BARRIE - If your grapes move, you may want to do a double check to see what may be in with them.
This past Saturday, Zach Greenwald and his fiancee, who live in northeast Barrie, went for their regular grocery shopping excursion to Costco in the city's south end.
Greenwald said there was nothing out of the ordinary when they went to grab some grapes, except he saw what at first looked like a bad grape.
“There were only a couple cartons on the top part, so I reached under to grab at those ones below and pulled one out," he told BarrieToday. "At first, I thought it was a rotten grape inside or something, but then I realized it was a spider. I thought right away it was a black widow because they have that big body.

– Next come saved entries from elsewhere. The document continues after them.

Lemma sides_perfect (h : nat) : forall i, 0 <= i < 2 ^ Z.of_nat h -> sides (2 ^ Z.of_nat h) i = low i h.
Proof.
  induction h as [|h IH]; intros i Hi; [by rewrite sides_small|].
  pose proof (pow2_pos h) as Hpos. rewrite pow2_S in *. rewrite sides_unfold by lia.
  assert (Ek : split_point (2 * 2 ^ Z.of_nat h) = 2 ^ Z.of_nat h).
  { apply split_point_pow; [lia|]. rewrite Z.pow_add_r by lia. lia. }
  rewrite Ek, low_S. cbn zeta. case_if; zbool; unfold bit_side.
  - rewrite IH by lia. rewrite Z.div_small by lia. done.
  - replace (2 * 2 ^ Z.of_nat h - 2 ^ Z.of_nat h) with (2 ^ Z.of_nat h) by lia. rewrite IH, low_shift by lia.
    assert (i / 2 ^ Z.of_nat h = 1) as -> by (symmetry; apply (Z.div_unique _ _ _ (i - 2 ^ Z.of_nat h)); lia). done.
Qed.

Lemma inside_shift n i (j h : nat) : (j <= h)%nat ->
  inside (n - 2 ^ Z.of_nat h) (i - 2 ^ Z.of_nat h) j <-> inside n i j.
Proof.
  intros Hj. unfold inside. pose proof (pow2_pos j).
  assert (E : 2 ^ Z.of_nat h = 2 ^ Z.of_nat (h - j) * 2 ^ Z.of_nat j) by (rewrite <- Z.pow_add_r by lia; f_equal; lia).
  rewrite E. replace (i - 2 ^ Z.of_nat (h - j) * 2 ^ Z.of_nat j) with (i + (- 2 ^ Z.of_nat (h - j)) * 2 ^ Z.of_nat j) by lia.
  rewrite Z.div_add by lia. nia.
Qed.

Definition block_end (i : Z) (p : nat) : Z := (i / 2 ^ Z.of_nat p + 1) * 2 ^ Z.of_nat p.

(** Inside the largest aligned block the bits decide; above it there is at most one sibling on
    the right, and then only siblings on the left. *)
Lemma sides_closed (m : nat) : forall n i (p : nat),
  n <= Z.of_nat m -> 0 <= i < n -> inside n i p -> ~ inside n i (S p) ->
  exists r, sides n i = low i p ++ (if block_end i p =? n then [] else [Position.Right]) ++ replicate r Position.Left.
Proof.
  induction m as [|m IH]; intros n i p Hm Hi Hp Hp'; [lia|].
  assert (Hle : 2 ^ Z.of_nat p <= n).
  { unfold inside in Hp. pose proof (pow2_pos p). pose proof (Z.div_pos i (2 ^ Z.of_nat p) ltac:(lia) ltac:(lia)). nia. }
  destruct (Z.le_gt_cases n 1) as [Hn|Hn].
  { assert (n = 1 /\ i = 0) as [-> ->] by lia. destruct p as [|p]; [by exists 0%nat|].
    rewrite pow2_S in Hle. pose proof (pow2_pos p). lia. }
  destruct (between n ltac:(lia)) as (h & Hh & Ek). pose proof (pow2_pos h) as Hpos. rewrite pow2_S in Hh.
  assert (Hd : forall j : nat, i < 2 ^ Z.of_nat j -> block_end i j = 2 ^ Z.of_nat j)
    by (intros j Hj; unfold block_end; rewrite Z.div_small by lia; lia).
  assert (Hup : forall j : nat, (j <= p)%nat -> 2 ^ Z.of_nat j <= n)
    by (intros j Hj; etrans; [|exact Hle]; apply Z.pow_le_mono_r; lia).
  destruct (decide (n = 2 ^ Z.of_nat (S h))) as [->|Hne].
  - assert (p = S h) as ->.
    { destruct (Nat.lt_trichotomy p (S h)) as [Hlt|[?|Hgt]]; [|done|].
      - exfalso. apply Hp'. unfold inside.
        assert (E : 2 ^ Z.of_nat (S h) = 2 ^ Z.of_nat (h - p) * 2 ^ Z.of_nat (S p)) by (rewrite <- Z.pow_add_r by lia; f_equal; lia).
        pose proof (pow2_pos (S p)). rewrite E in *. apply Z.mul_le_mono_nonneg_r; [lia|].
        pose proof (Z.div_lt_upper_bound i (2 ^ Z.of_nat (S p)) (2 ^ Z.of_nat (h - p)) ltac:(lia) ltac:(lia)). lia.
      - specialize (Hup (S (S h)) Hgt). rewrite (pow2_S (S h)) in Hup. lia. }
    exists 0%nat. rewrite sides_perfect, Hd by lia. by rewrite Z.eqb_refl, !app_nil_r.
  - rewrite pow2_S in Hne.
    assert (Hph : (p <= h)%nat).
    { apply Nat.nlt_ge. intros Hgt. specialize (Hup (S h) Hgt). rewrite pow2_S in Hup. lia. }
    rewrite sides_unfold, Ek by lia. cbn zeta. destruct (i <? 2 ^ Z.of_nat h) eqn:Eik; zbool.
    + assert (p = h) as ->.
      { destruct (Nat.lt_trichotomy p h) as [Hlt|[?|Hgt]]; [|done|lia]. exfalso. apply Hp'. unfold inside.
        assert (E : 2 ^ Z.of_nat h = 2 ^ Z.of_nat (h - S p) * 2 ^ Z.of_nat (S p)) by (rewrite <- Z.pow_add_r by lia; f_equal; lia).
        pose proof (pow2_pos (S p)). rewrite E in *.
        pose proof (Z.div_lt_upper_bound i (2 ^ Z.of_nat (S p)) (2 ^ Z.of_nat (h - S p)) ltac:(lia) ltac:(lia)). nia. }
      exists 0%nat. rewrite sides_perfect, Hd by lia. case_if; zbool; [lia|done].
    + assert (Hlt : (p < h)%nat).
      { destruct (decide (p = h)) as [->|]; [|lia]. exfalso. unfold inside in Hp.
        assert (i / 2 ^ Z.of_nat h = 1) as E by (symmetry; apply (Z.div_unique _ _ _ (i - 2 ^ Z.of_nat h)); lia).
        rewrite E in Hp. lia. }
      destruct (IH (n - 2 ^ Z.of_nat h) (i - 2 ^ Z.of_nat h) p) as [r Hr]; [lia|lia| | |].
      * by apply inside_shift; [lia|].
      * rewrite inside_shift by lia. done.
      * exists (r + 1)%nat. rewrite Hr, low_shift by lia. rewrite replicate_add, <- !app_assoc. do 2 f_equal.
        assert (block_end (i - 2 ^ Z.of_nat h) p = block_end i p - 2 ^ Z.of_nat h) as ->.
        { unfold block_end. assert (E : 2 ^ Z.of_nat h = 2 ^ Z.of_nat (h - p) * 2 ^ Z.of_nat p) by (rewrite <- Z.pow_add_r by lia; f_equal; lia).
          rewrite E. replace (i - 2 ^ Z.of_nat (h - p) * 2 ^ Z.of_nat p) with (i + (- 2 ^ Z.of_nat (h - p)) * 2 ^ Z.of_nat p) by lia.
          pose proof (pow2_pos p). rewrite Z.div_add by lia. lia. }
        repeat case_if; zbool; try lia; done.
Qed.

Lemma inside_level n i : 0 <= i < n -> exists p, inside n i p /\ ~ inside n i (S p).
Proof.
  intros Hi. assert (H0 : inside n i 0) by (unfold inside; cbn; rewrite Z.div_1_r; lia).
  assert (Hend : ~ inside n i (Z.to_nat n)).
  { unfold inside. pose proof (Z.pow_gt_lin_r 2 n ltac:(lia) ltac:(lia)). rewrite Z2Nat.id by lia.
    pose proof (Z.div_pos i (2 ^ n) ltac:(lia) ltac:(lia)). nia. }
  induction (Z.to_nat n) as [|b IH]; [done|]. destruct (decide ((i / 2 ^ Z.of_nat b + 1) * 2 ^ Z.of_nat b <= n)) as [Hb|Hb].
  - by exists b.
  - by apply IH.
Qed.

(** ** The code computes the climb *)

Lemma power_of_two_log n (h : nat) :
  2 ^ Z.of_nat h < n <= 2 ^ Z.of_nat (S h) ->
  (if is_power_of_two n then Z.log2 n else Z.log2 n + 1) = Z.of_nat (S h).
Proof.
  intros Hn. pose proof (pow2_pos h). unfold is_power_of_two. destruct (decide (n = 2 ^ Z.of_nat (S h))) as [->|Hne].
  - rewrite Z.log2_pow2, Z.eqb_refl by lia. done.
  - rewrite (Z.log2_unique n (Z.of_nat h)); [|lia|rewrite <- Nat2Z.inj_succ; lia]. case_if; zbool; lia.
Qed.

Lemma path_length_spec (f : nat) : forall i n,
  0 <= i -> 2 <= n <= 2 ^ Z.of_nat f -> Z.of_nat f <= 64 ->
  exists r, path_length_from_key f i n = Ok (Some r) /\ 0 <= r <= Z.of_nat f /\ (i < n -> r = zlen (sides n i)).
Proof.
  induction f as [|f IH]; intros i n Hi Hn Hf; [cbn in Hn; lia|].
  destruct (between n ltac:(lia)) as (h & Hh & Ek). pose proof (pow2_pos h) as Hpos.
  assert (Hhf : (h <= f)%nat).
  { apply Nat.nlt_ge. intros Hlt. assert (2 ^ Z.of_nat (S f) <= 2 ^ Z.of_nat h) by (apply Z.pow_le_mono_r; lia). lia. }
  cbn [path_length_from_key]. rewrite (proj2 (Z.eqb_neq n 0)), (power_of_two_log n h Hh) by lia.
  rewrite checked_sub_Some by lia. cbn [expect obind]. replace (Z.of_nat (S h) - 1) with (Z.of_nat h) by lia.
  assert (Esub : saturating_sub n (2 ^ Z.of_nat h) = n - 2 ^ Z.of_nat h) by (unfold saturating_sub; lia). rewrite Esub.
  destruct (Z.lt_ge_cases i (2 ^ Z.of_nat h)) as [Hlt|Hge].
  - rewrite checked_sub_None by lia. exists (Z.of_nat (S h)). split_and!; [done|lia|lia|]. intros _.
    rewrite sides_unfold, Ek by lia. cbn zeta. rewrite (proj2 (Z.ltb_lt i _)), sides_perfect, zlen_app by lia.
    unfold zlen, low. rewrite length_map, length_seq. cbn. lia.
  - rewrite checked_sub_Some by lia. rewrite pow2_S in Hh.
    destruct ((2 ^ Z.of_nat h =? 1) || (n - 2 ^ Z.of_nat h <=? 1)) eqn:Eb.
    + exists 1. split_and!; [done|lia|lia|]. intros Hin. rewrite sides_unfold, Ek by lia. cbn zeta.
      rewrite (proj2 (Z.ltb_ge i _)), (sides_small (n - _)) by lia. done.
    + destruct (IH (i - 2 ^ Z.of_nat h) (n - 2 ^ Z.of_nat h)) as (r & -> & Hr & Hs); [lia| |lia|].
      { assert (2 ^ Z.of_nat h <= 2 ^ Z.of_nat f) by (apply Z.pow_le_mono_r; lia). lia. }
      cbn [obind mbind option_bind]. rewrite checked_add_Some by lia. exists (r + 1). split_and!; [done|lia|lia|].
      intros Hin. rewrite sides_unfold, Ek by lia. cbn zeta. rewrite (proj2 (Z.ltb_ge i _)), zlen_app by lia.
      rewrite <- Hs by lia. done.
Qed.

Section Spec.
Context `{Sha256}.

Lemma inside_mono n i (p q : nat) : 0 <= i -> (q <= p)%nat -> inside n i p -> inside n i q.
Proof.
  intros Hi Hq. unfold inside. replace p with (q + (p - q))%nat by lia. generalize (p - q)%nat as d. intros d.
  rewrite Nat2Z.inj_add, Z.pow_add_r by lia. pose proof (pow2_pos q). pose proof (pow2_pos d).
  rewrite <- Z.div_div by lia. set (a := i / 2 ^ Z.of_nat q). pose proof (Z.mul_div_le a (2 ^ Z.of_nat d) ltac:(lia)).
  pose proof (Z.mul_succ_div_gt a (2 ^ Z.of_nat d) ltac:(lia)). nia.
Qed.

(** One level of the loop: the bit decides on which side the sibling lies. *)
Lemma below_parent i (q : nat) : 0 <= i ->
  (i - i / 2 ^ Z.of_nat (S q) * 2 ^ Z.of_nat (S q) <? 2 ^ Z.of_nat q) = ((i / 2 ^ Z.of_nat q) mod 2 =? 0).
Proof.
  intros Hi. pose proof (pow2_pos q) as Hq. rewrite pow2_S, (Z.mul_comm 2), <- Z.div_div by lia.
  set (P := 2 ^ Z.of_nat q) in *. set (a := i / P).
  pose proof (Z.div_mod i P ltac:(lia)) as E1. pose proof (Z.mod_pos_bound i P Hq).
  pose proof (Z.div_mod a 2 ltac:(lia)) as E2. pose proof (Z.mod_pos_bound a 2 ltac:(lia)). fold a in E1.
  set (b := a / 2) in *. set (c := a mod 2) in *. set (r := i mod P) in *.
  destruct (Z.eqb_spec c 0); destruct (Z.ltb_spec (i - b * (P * 2)) P); try done; nia.
Qed.

Lemma verify_loop_spec n i proof (m : nat) : forall (q : nat) sum (f : nat),
  0 <= i < n -> n < 2 ^ 63 -> inside n i (q + m) -> ~ inside n i (S (q + m)) -> (m < f)%nat ->
  Z.of_nat (q + m) <= zlen proof ->
  verify_loop f proof i n (Z.of_nat q) (block_end i q - 1) sum =
    Ok (Some (climb sum (map (bit_side i) (seq q m)) (take m (drop q proof)), Z.of_nat (q + m), block_end i (q + m) - 1)).
Proof.
  induction m as [|m IH]; intros q sum f Hi Hn Hin Hout Hf Hlen; (destruct f as [|f]; [lia|]); cbn [verify_loop].
  all: assert (Hq : inside n i q) by (refine (inside_mono _ _ _ _ _ _ Hin); lia).
  all: assert (Hsz : 2 ^ Z.of_nat q <= n) by (unfold inside in Hq; pose proof (pow2_pos q); pose proof (Z.div_pos i (2 ^ Z.of_nat q) ltac:(lia) ltac:(lia)); nia).
  all: assert (Hq63 : Z.of_nat q < 63) by (apply (Z.pow_lt_mono_r_iff 2); lia).
  all: rewrite (proj2 (Z.leb_gt 64 _)) by lia; replace (Z.of_nat q + 1) with (Z.of_nat (S q)) by lia.
  all: assert (Hstart : 0 <= i / 2 ^ Z.of_nat (S q) * 2 ^ Z.of_nat (S q) <= i)
    by (pose proof (pow2_pos (S q)); pose proof (Z.mul_div_le i (2 ^ Z.of_nat (S q)) ltac:(lia));
        pose proof (Z.div_pos i (2 ^ Z.of_nat (S q)) ltac:(lia) ltac:(lia)); nia).
  all: assert (Hpow : 2 ^ Z.of_nat (S q) <= 2 ^ 63) by (apply Z.pow_le_mono_r; lia).
  all: rewrite checked_add_Some by lia; cbn [expect obind].
  all: assert (Eend : i / 2 ^ Z.of_nat (S q) * 2 ^ Z.of_nat (S q) + 2 ^ Z.of_nat (S q) = block_end i (S q)) by (unfold block_end; lia).
  all: rewrite Eend.
  - rewrite Nat.add_0_r in *. rewrite (proj2 (Z.leb_le _ _)); [done|]. unfold inside in Hout. fold (block_end i (S q)) in Hout. lia.
  - assert (Hq' : inside n i (S q)) by (refine (inside_mono _ _ _ _ _ _ Hin); lia).
    unfold inside in Hq'. fold (block_end i (S q)) in Hq'. rewrite (proj2 (Z.leb_gt _ _)) by lia.
    rewrite (proj2 (Z.ltb_ge _ _)) by lia.
    destruct (lookup_lt_is_Some_2 proof q) as [p Hp]; [unfold zlen in Hlen; lia|].
    assert (Hz : zget proof (Z.of_nat q) = Some p) by (unfold zget; rewrite (proj2 (Z.ltb_ge _ _)), Nat2Z.id by lia; done).
    rewrite Hz. cbn [expect obind]. rewrite below_parent by lia.
    rewrite (drop_S proof p q Hp). cbn [seq map take].
    rewrite IH; [|done|done|by replace (S q + m)%nat with (q + S m)%nat by lia..|lia|lia].
    replace (S q + m)%nat with (q + S m)%nat by lia. unfold bit_side at 2. case_if; done.
Qed.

My fiancee watches shows about that stuff and she knew immediately it was.”
Greenwald said the spider “was moving a little bit and was alive, but was probably knocked out from the cold,” because it had been in the Costco cooler.
He says he took the container to some nearby workers who were behind the paper towel section and told them about his troubling find.
“I didn’t want anyone to end up buying the grapes, taking them home and this thing bites their pet or something,” Greenwald said.
While he isn’t sure what happened next, a Costco manager told BarrieToday on Sunday that she had no report of the incident, but that “didn’t mean it didn't happen, just that I haven’t received the email about it if it did.”
The Costco manager also said she had heard of this type of thing happening before in other grocery stores, but couldn’t recall it occurring at Costco.
BarrieToday also contacted Costco's corporate office in Ottawa for comment, but was unable to speak to a representative.
The Canadian Food Inspection Agency (CFIA) said the organization does not track sightings of black widow spiders, as they are not a regulated pest.
“Even though these are not regulated pests in Canada, we still recommend consumers report these insects to the CFIA to confirm species,” the representative told BarrieToday in an email.
The CFIA website says black widow spiders are rare in Canada, found mainly in southern regions along the Canada-United States border.
Greenwald said the grapes where the spider was found were of the cotton candy variety and came from Mexico.
Black widows are shiny black, with a distinctive red hourglass-shaped mark on the underside of their stomach. They are not aggressive and prefer fleeing when disturbed, so it will only bite to defend itself, according to the CFIA.
A black widow bite can cause severe pain at the bite site and lead to painful muscle contractions. While the bites are typically not life-threatening for healthy adults, medical attention should be sought following a black widow bite, particularly for children and the elderly.
The CFIA rep said if any black widow spiders are found, the entire product, including the insect, should be bagged and submitted to the local CFIA office immediately.
The CFIA was also asked what the protocol is if a black widow spider is found.
“When a consumer reports finding a black widow spider in fruit, a CFIA inspection staff member communicates with the individual to collect the specimen, and to gather information on the product in which the insect was found, including where the product was purchased,” said the representative. “Having the specimen facilitates the inspection at the place of purchase and further up the distribution chain. If required, CFIA may also submit the specimen for species identification.”
The representative advised that if you have been bitten or stung, or if you see blisters on the surface of your skin, you should seek immediate medical attention.
Greenwald said that while he hasn’t thought much about pests in produce before, he will definitely be mindful when shopping in the future.
“I never thought about checking before or even thought about spiders in my fruit, but you better believe I’ll be checking always from now on,” he said.